Above points are related mainly to data transformation, fread is more a data extraction so it might be skipped in such vignette, yet IMO it is worth to mention such data.table capabilities.

edit: which one you are going to use: Rnw or Rmd?

Agreed, and updated.

I'm curious about what makes a cold by faster than say tapply. One part of the answer is gforce, but what about user written functions? I could not find anything about this. There's a nice post about panda : http://wesmckinney.com/blog/?p=489
One could even compare it with sapply. For instance, suppose I start from a list of vectors. Is it ever worth it to append all the vectors in one column in a data.table and use by instead of sapply ?

@matthieugomez interesting question! Would be nice to cover this as well.
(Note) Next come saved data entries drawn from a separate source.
Definition processString_opt (s : string) (start : SourceLocation) : option (list Call) :=
  processString_loop (S (String.length s)) s start 0.

Definition processString (s : string) (start : SourceLocation) : list Call :=
  default [] (processString_opt s start).

(** ** [Cuda2Hip::insertHipHeaders] *)

Definition hipHeaderName : string := "#include <hip/hip_runtime.h>".

Definition hipHeaderCounter : hipCounter :=
  {| hipName := hipHeaderName; countType := CONV_INCLUDE_CUDA_MAIN_H;
     countApiType := API_RUNTIME; unsupported := false |}.

Definition hipHeaderRep : Replacement :=
  Rep getLocForStartOfFile 0 (hipHeaderName ++ newline).

(** [Replace_size] is [Replace.size()] at the time of the call. *)
Definition insertHipHeaders (Replace_size : nat) : list Call :=
  if (0 <? Replace_size)%nat then
    let repName := hipHeaderName in
    let sl := getLocForStartOfFile in
    [incrementCounter hipHeaderCounter "#include <cuda>";
     insertReplacement hipHeaderRep sl]
  else [].

(** ** [HipifyPPCallbacks] *)

Definition InclusionDirective (hash_loc : SourceLocation) (file_name : string)
    (is_angled : bool) (filename_range : SourceRange) : list Call :=
  if negb (isWrittenInMainFile SM hash_loc) || negb is_angled then []
  else
    match CUDA_INCLUDE_MAP T !! file_name with
    | None => []
    | Some found =>
        incrementCounter found file_name ::
        (if unsupported found then
           [printHipifyMessage hash_loc ("Unsupported CUDA header used: " ++ file_name)
              HIPIFY_WARNING]
         else
           let repName := hipName found in
           let sl := fst filename_range in
           let sle := snd filename_range in
           let B := getCharacterData sl in
           let E := getCharacterData sle in
           [insertReplacement (Rep sl (E - B) ("<" ++ repName ++ ">")) sl])
    end.

Definition RewriteToken (t : Token) : list Call :=
  if bool_decide (getKind t = tok_string_literal) then
    let s := getLiteralData t in
    processString (unquoteStr s) (getLocation t)
  else if negb (isAnyIdentifier t) then []
  else
    let name := getIdentifierName t in
    match CUDA_RENAMES_MAP T !! name with
    | None => []
    | Some found =>
        let sl := getLocation t in
        incrementCounter found name ::
        (if unsupported found then
           [printHipifyMessage sl ("Unsupported CUDA identifier used: " ++ name)
              HIPIFY_WARNING]
         else
           let repName := hipName found in
           [insertReplacement (Rep sl (StringRef.size name) repName) sl])
    end.

Definition MacroDefined (MD : MacroDirective) : list Call :=
  if negb (isWrittenInMainFile SM (MD_getLocation MD))
     || negb (bool_decide (MD_getKind MD = MD_Define))
  then []
  else flat_map RewriteToken (MD_tokens MD).

(** [numArgs] is [MD.getMacroInfo()->GET_NUM_ARGS()]; [Args] is [None]
    for the null pointer. *)
Definition MacroExpands (MacroNameTok : Token) (numArgs : nat)
    (Args : option MacroArgs) : list Call :=
  if negb (isWrittenInMainFile SM (getLocation MacroNameTok)) then []
  else
    RewriteToken MacroNameTok ++
    match Args with
    | None => []
    | Some args =>
        flat_map (fun i => flat_map RewriteToken (lexUnexpArgument args i))
                 (seq 0 numArgs)
    end.

(** ** [Cuda2HipCallback] *)

(** A handler returns what the C++ method returns, and the calls it made. *)
Definition Handled := (bool * list Call)%type.

Definition cudaCall (Result : MatchResult) : Handled :=
  match Result with
  | cudaCall_node call =>
      let name := getDirectCalleeName call in
      let sl := CallExpr_getLocStart call in
      match CUDA_IDENTIFIER_MAP T !! name with
      | None =>
          let msg := "the following reference is not handled: '" ++ name
                     ++ "' [function call]." in
          (true, [printHipifyMessage sl msg HIPIFY_WARNING])
      | Some hipCtr =>
          (true,
           incrementCounter hipCtr name ::
           (if unsupported hipCtr then []
            else
              let length := StringRef.size name in
              [insertReplacement (Rep sl length (hipName hipCtr)) sl]))
      end
  | _ => (false, [])
  end.
(* ===== verification/_CoqProject ===== *)
-Q . S2P
Prelude.v
GoStrings.v
Decimals.v
GoStrconv.v
Errors.v
Options.v
Transport.v
Credential.v
RateLimit.v
Executor.v
Session.v
Unified.v
Candles.v
PriceLevels.v
DepthLoop.v
BinanceBook.v
UsdmBook.v
StreamBook.v
StreamLoop.v
BybitBook.v
Crc32.v
GoTime.v
KrakenBook.v
KrakenFuturesBook.v
MexcProtobuf.v
Smoke.v
ClientErrors.v
SpotAdapter.v
Pages.v
BinanceSpot.v
OKXSpot.v
BybitSpot.v
BitgetSpot.v
MEXCSpot.v
KuCoinSpot.v
GateIOSpot.v
HTXSpot.v
CoinbaseSpot.v
KrakenSpot.v
CryptoComSpot.v
KorbitSpot.v
UpbitSpot.v
BithumbSpot.v
CoinoneSpot.v
SpotExchanges.v
Clients.v
ClientAnswers.v
TradeSafety.v
StreamCommands.v
StreamReconnect.v
StreamClient.v
GateIOStream.v
GateIOFuturesStream.v
HTXStream.v
CryptoComStream.v
StreamExchanges.v
EndpointLimits.v
RestClient.v
HMACClients.v
TokenClients.v
RestSafety.v
RestExchanges.v
Endpoints.v
BinanceEndpoints.v
OKXEndpoints.v
BybitEndpoints.v
BitgetEndpoints.v
MEXCEndpoints.v
KuCoinEndpoints.v
GateIOEndpoints.v
HTXEndpoints.v
CoinbaseEndpoints.v
KrakenEndpoints.v
CryptoComEndpoints.v
KorbitEndpoints.v
UpbitEndpoints.v
BithumbEndpoints.v
CoinoneEndpoints.v
OrderRequests.v
OrderExchanges.v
Keep'em coming :-).

I would be interested to learn about IDateTime and some of the use cases for it.

@gsee updated.

Being new to R and data.table (since March), I would say that there needs to be a basic outcome-oriented introduction as opposed to the current function-oriented one. In other words, it is one thing to read what each parameter in data.table does, but they often make little sense without having a use-case in mind. While there are examples of output, many people need to go the other direction. That is, they know what output they need, but they don't know what function/parameter/setting is most appropriate to use. It would be helpful to have a simple recipe approach to get them started.

How to I create subsets of my data?
How do I do an operation on subsets of my data to create a new or updated data set?
How do I add a new column?
How do I delete a column?
How do I create a single variable?
How do I create multiple variables?
How do I do different operations on different subsets of my data? (.BY)
How do I use data.table in a function and pass in data.table names and columns on which to operate?
How do I do multiple sequential operations on the same data.table?
Can I select a subset of data and do an operation on it at the same time?
When do I need to be careful about creating/updating variables by reference?
How do I select one observation per group (first, last)?
How do I set a key and how is it different from setting an index?
Under what conditions does my key get deleted when I do an operation on my data.table?
Can I just use the regular "merge" syntax or do I need to use data.table syntax (Y[X])?
How do I collapse a list of lists into one big data.table? What if the columns are in different order?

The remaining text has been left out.